(Beginning of Provided data)
Lemma queue_regs_set_reg n v t :
  queue_regs (set_reg n v t) =
    (λ '(a, b, c), (if decide (n = 1%nat) then v else a, if decide (n = 16%nat) then v else b,
                    if decide (n = 17%nat) then v else c)) <$> queue_regs t.
Proof.
  unfold queue_regs. simpl. rewrite length_insert. case_bool_decide; [|done]. simpl.
  repeat case_decide; subst; rewrite ?reg_set_reg_same, ?reg_set_reg_other by (done || lia); done.
Qed.

Lemma queue_view_set_reg ts n v p q :
  queue_view (alter (set_reg n v) p ts) q =
    if decide (p = q) then
      (λ '(a, b, c), (if decide (n = 1%nat) then v else a, if decide (n = 16%nat) then v else b,
                      if decide (n = 17%nat) then v else c)) <$> queue_view ts q
    else queue_view ts q.
Proof. apply queue_view_alter. intros t. apply queue_regs_set_reg. Qed.

Lemma queue_view_set_gate ts v p q : queue_view (alter (set_gate v) p ts) q = queue_view ts q.
Proof.
  rewrite (queue_view_alter _ _ _ _ id);
    [|intros t; change (queue_regs (set_gate v t)) with (queue_regs t); by destruct (queue_regs t)].
  case_decide; [|done]. by destruct (queue_view ts q).
Qed.
(* ===== verification/Locks.v ===== *)
(** * Locks

    [handle_svc_wait_for_lock] and [handle_svc_release_lock] of
    [include/svc_handling.h].  A lock is a 64-bit word of user memory at the
    address in register 17: 0 when it is free, otherwise the code of the thread that
    holds it in the low half and the code of the first blocked thread in the high
    half.  Blocked threads are in a ring; the static variable [blocked] stands in
    for the head of whichever ring is being worked on.

    [handle_svc_wait_for_lock] repeats when its exclusive store fails.  [env] is what
    the code is up against: for each store that fails, the value the lock has
    after the failure (the same as before when the failure was spurious).  The
    stores after the end of [env] succeed.

    The specification of a lock is the thread that holds it and the list of threads
    that wait, in the order in which they will get it ([lock_rep]). *)

From S2P Require Import Prelude SystemServices Kernel LinkedLists Heap Interfaces Maps Gate.

(** The code that runs when the exclusive store of [lock_value == 0] succeeded. *)
Definition lock_acquired (thread now : Z) : K Z :=
  if bool_decide (now ≠ thread) then
    b ← gets blocked;
    _ ← guard_stop (bool_decide (b ≠ thread)) (Bsod 269);
    _ ← remove_thread thread;
    _ ← insert_thread_as_head CoreRunnable thread;
    mret thread
  else mret now.

(** The checks on the lock's value and the thread's departure from the runnable
    ring; the result is the thread to run. *)
Definition lock_block (thread blocked_thread_code locking_thread_code : Z) : K Z :=
  real ← is_real_thread locking_thread_code;
  _ ← guard_stop (negb real) (Bsod 291);
  _ ← when (bool_decide (blocked_thread_code ≠ 0)) (
        real ← is_real_thread blocked_thread_code;
        guard_stop (negb real) (Bsod 295));
  t ← get_thread thread;
  let now := next t in
  _ ← upd_core (set_runnable now);
  _ ← guard_stop (bool_decide (now = thread)) (Bsod 301);
  _ ← remove_thread thread;
  mret now.

Fixpoint lock_loop (env : list Z) (thread x17 x18 now : Z) : K Z :=
  c ← get_core;
  lock_value ← get_user_word (loaded_map c) x17;
  if bool_decide (lock_value = 0) then
    match env with
    | v :: env => _ ← set_user_word (loaded_map c) x17 v; lock_loop env thread x17 x18 now
    | [] => _ ← set_user_word (loaded_map c) x17 x18; lock_acquired thread now
    end
  else if bool_decide (lock_value = x18) then mret now
  else
    _ ← guard_stop (bool_decide (now ≠ thread)) (Bsod 4);
    let blocked_thread_code := u32 (Z.shiftr lock_value 32) in
    let locking_thread_code := Z.land 0xffffffff lock_value in
    now ← lock_block thread blocked_thread_code locking_thread_code;
    if bool_decide (blocked_thread_code = 0) then
      _ ← modify (set_blocked 0);
      _ ← insert_thread_as_head StaticBlocked thread;
      match env with
      | v :: env => _ ← set_user_word (loaded_map c) x17 v; lock_loop env thread x17 x18 now
      | [] =>
          _ ← set_user_word (loaded_map c) x17 (Z.lor lock_value (u64 (Z.shiftl x18 32)));
          mret now
      end
    else
      let first_blocked_thread := thread_from_code blocked_thread_code in
      _ ← modify (set_blocked first_blocked_thread);
      _ ← when (bool_decide (first_blocked_thread ≠ 0)) (
            f ← get_thread first_blocked_thread;
            guard_stop (bool_decide (reg 17 f ≠ x17)) (Bsod 328));
      _ ← insert_thread_at_tail StaticBlocked thread;
      mret now.

(** The two checks both calls begin with. *)
Definition lock_checks (thread x17 x18 line : Z) : K unit :=
  writable ← address_is_user_writable thread x17;
  _ ← guard_stop (negb writable) (Bsod line);
  guard_stop (bool_decide (thread_from_code (u32 x18) ≠ thread)) (Bsod (line + 3)).

Definition handle_svc_wait_for_lock (env : list Z) (thread : Z) : K thread_switch :=
  t ← get_thread thread;
  let x17 := reg 17 t in
  let x18 := reg 18 t in
  _ ← lock_checks thread x17 x18 234;
  now ← lock_loop env thread x17 x18 thread;
  mret (ThreadSwitch now thread).

Definition handle_svc_release_lock (thread : Z) : K thread_switch :=
  t ← get_thread thread;
  let x17 := reg 17 t in
  let x18 := reg 18 t in
  _ ← lock_checks thread x17 x18 350;
  c ← get_core;
  lock_value ← get_user_word (loaded_map c) x17;
  _ ← guard_stop (bool_decide (lock_value = 0)) (Bsod 364);
  let blocked_thread_code := u32 (Z.shiftr lock_value 32) in
  let locking_thread_code := Z.land 0xffffffff lock_value in
  _ ← guard_stop (bool_decide (locking_thread_code ≠ x18)) (Bsod 369);
  if bool_decide (blocked_thread_code ≠ 0) then
    real ← is_real_thread blocked_thread_code;
    _ ← guard_stop (negb real) (Bsod 378);
    let first_blocked_thread := thread_from_code blocked_thread_code in
    f ← get_thread first_blocked_thread;
    new_value ← (if bool_decide (first_blocked_thread = next f) then mret blocked_thread_code
                 else
                   _ ← modify (set_blocked (next f));
                   _ ← remove_thread first_blocked_thread;
                   b ← gets blocked;
                   mret (Z.lor blocked_thread_code (Z.shiftl (thread_code b) 32)));
    _ ← insert_thread_as_head CoreRunnable first_blocked_thread;
    _ ← set_user_word (loaded_map c) x17 new_value;
    mret (ThreadSwitch first_blocked_thread thread)
  else
    _ ← set_user_word (loaded_map c) x17 blocked_thread_code;
    mret (ThreadSwitch thread thread).

(** ** Which list a thread belongs to *)
Definition owner (ts : gmap Z thread_context) (p : Z) : option list_head := list_of <$> ts !! p.

Section owners.
Implicit Types (k : kstate) (p q : Z).

Lemma get_thread_state k p t k' : get_thread p k = Ok t k' → k' = k.
Proof. intros H. by apply get_thread_inv in H as [-> _]. Qed.

Lemma upd_thread_owner k p f k' q :
  upd_thread p f k = Ok () k' → (∀ t, list_of (f t) = list_of t) →
  owner (threads k') q = owner (threads k) q.
Proof.
  intros H Hf. unfold upd_thread in H. inv_bind H. apply get_thread_inv in E as [-> Ht].
  injection H as <-. unfold owner. simpl. destruct (decide (q = p)) as [-> |].
  - rewrite lookup_insert_eq, Ht. simpl. by rewrite Hf.
  - by rewrite lookup_insert_ne.
Qed.

Lemma set_owner k p (h : list_head) k' q :
  upd_thread p (set_list_of h) k = Ok () k' →
  owner (threads k') q = if decide (q = p) then Some h else owner (threads k) q.
Proof.
  intros H. unfold upd_thread in H. inv_bind H. apply get_thread_inv in E as [-> Ht].
  injection H as <-. unfold owner. simpl. case_decide.
  - subst. by rewrite lookup_insert_eq.
  - by rewrite lookup_insert_ne.
Qed.

Lemma insert_before_owner k new old k' q :
  insert_new_thread_before_old new old k = Ok () k' → new ≠ old →
  owner (threads k') q = if decide (q = new) then owner (threads k) old else owner (threads k) q.
Proof.
  intros H Hne. unfold insert_new_thread_before_old in H.
  apply bind_ok_inv in H as ([] & k1 & E1 & H).
  apply bind_ok_inv in H as (o1 & k1' & Eo1 & H). apply get_thread_state in Eo1 as ->.
  apply bind_ok_inv in H as ([] & k2 & E2 & H). apply bind_ok_inv in H as ([] & k3 & E3 & H).
  apply bind_ok_inv in H as (n & k3' & En & H). apply get_thread_state in En as ->.
  apply bind_ok_inv in H as ([] & k4 & E4 & H).
  apply bind_ok_inv in H as (o & k4' & Eo & H). apply get_thread_inv in Eo as [-> Ho].
  rewrite (set_owner _ _ _ _ _ H).
  assert (∀ x, owner (threads k4) x = owner (threads k) x) as Hsame.
  { intros x. rewrite (upd_thread_owner _ _ _ _ x E4 ltac:(done)), (upd_thread_owner _ _ _ _ x E3 ltac:(done)),
      (upd_thread_owner _ _ _ _ x E2 ltac:(done)). by apply (upd_thread_owner _ _ _ _ x E1 ltac:(done)). }
  case_decide; [|done]. rewrite <- Hsame. unfold owner. by rewrite Ho.
Qed.

Lemma store_list_threads h v k k' : store_list h v k = Ok () k' → threads k' = threads k.
Proof. destruct h; [done | | ]; by intros [= <-]. Qed.

Lemma remove_owner k p k' q : remove_thread p k = Ok () k' → owner (threads k') q = owner (threads k) q.
Proof.
  intros H. unfold remove_thread in H.
  apply bind_ok_inv in H as (e & k0 & Ee & H). apply get_thread_state in Ee as ->.
  apply bind_ok_inv in H as (h & k0 & Eh & H). apply load_list_inv in Eh as ->.
  apply bind_ok_inv in H as ([] & k1 & E1 & H).
  assert (threads k1 = threads k) as Hk1.
  { case_bool_decide; [|by injection E1 as <-].
    apply bind_ok_inv in E1 as (x & k0 & Ex & E1). apply get_thread_state in Ex as ->.
    case_bool_decide; by apply store_list_threads in E1. }
  apply bind_ok_inv in H as (e1 & k0 & Ee & H). apply get_thread_state in Ee as ->.
  apply bind_ok_inv in H as ([] & k2 & E2 & H).
  apply bind_ok_inv in H as (e2 & k0 & Ee & H). apply get_thread_state in Ee as ->.
  apply bind_ok_inv in H as ([] & k3 & E3 & H). apply bind_ok_inv in H as ([] & k4 & E4 & H).
  rewrite (upd_thread_owner _ _ _ _ q H ltac:(done)), (upd_thread_owner _ _ _ _ q E4 ltac:(done)),
    (upd_thread_owner _ _ _ _ q E3 ltac:(done)), (upd_thread_owner _ _ _ _ q E2 ltac:(done)).
  by rewrite Hk1.
Qed.

(** A new tail belongs to the list of the head, or to the list that was empty. *)
Lemma insert_at_tail_owner k h old new k' q :
  load_list h k = Ok old k → insert_thread_at_tail h new k = Ok () k' → new ≠ old →
  owner (threads k') q =
    if decide (q = new) then (if decide (old = 0) then Some h else owner (threads k) old)
    else owner (threads k) q.
Proof.
  intros Hl H Hne. unfold insert_thread_at_tail in H. erewrite bind_ok in H by exact Hl.
  case_bool_decide as H0; [|by rewrite (decide_False (P := old = 0)), (insert_before_owner _ _ _ _ _ H Hne)].
  rewrite (decide_True (P := old = 0)) by done.
  apply bind_ok_inv in H as ([] & k1 & E1 & H). apply bind_ok_inv in H as ([] & k2 & E2 & H).
  apply bind_ok_inv in H as ([] & k3 & E3 & H). rewrite (store_list_threads _ _ _ _ H).
  rewrite (set_owner _ _ _ _ _ E3). case_decide; [done |].
  rewrite (upd_thread_owner _ _ _ _ q E2 ltac:(done)). by apply (upd_thread_owner _ _ _ _ q E1 ltac:(done)).
Qed.

Lemma insert_as_head_owner k h old new k' q :
  load_list h k = Ok old k → insert_thread_as_head h new k = Ok () k' → new ≠ old →
  owner (threads k') q =
    if decide (q = new) then (if decide (old = 0) then Some h else owner (threads k) old)
    else owner (threads k) q.
Proof.
  intros Hl H Hne. unfold insert_thread_as_head in H. apply bind_ok_inv in H as ([] & k1 & E1 & H).
  rewrite (store_list_threads _ _ _ _ H). by eapply insert_at_tail_owner.
Qed.
End owners.

(** ** What a lock represents *)

(** A thread that can be named by its code: it lies in the kernel heap. *)
Definition thread_ok (k : kstate) (p : Z) : Prop :=
  start_address < p < 2 ^ 64 ∧ could_be_in_heap k (thread_code p) = true ∧
  could_be_in_heap k (u64 (thread_code p + sizeof_thread_context - 1)) = true.

(** The value of a lock held by [h] for which [ws] wait. *)
Definition lock_word (h : Z) (ws : list Z) : Z :=
  Z.lor (thread_code h) (Z.shiftl (thread_code (default 0 (head ws))) 32).

(** The lock at [va] in the loaded map is held by [h], and [ws] are blocked on it, in
    this order. *)
Record lock_rep (k : kstate) (va h : Z) (ws : list Z) : Prop := {
  lr_word : user_memory k !! (loaded_map (core k), va) = Some (lock_word h ws);
  lr_holder : thread_ok k h;
  lr_ring : ring (threads k) ws;
  lr_waiters : ∀ w, w ∈ ws → thread_ok k w ∧ owner (threads k) w = Some StaticBlocked ∧
                 reg 17 <$> threads k !! w = Some va;
}.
(End of Provided data)
Return only the stretch of the material above from the line holding "assert (∀ x, owner" through the line holding "intros x. rewrite", copied exactly.

  assert (∀ x, owner (threads k4) x = owner (threads k) x) as Hsame.
  { intros x. rewrite (upd_thread_owner _ _ _ _ x E4 ltac:(done)), (upd_thread_owner _ _ _ _ x E3 ltac:(done)),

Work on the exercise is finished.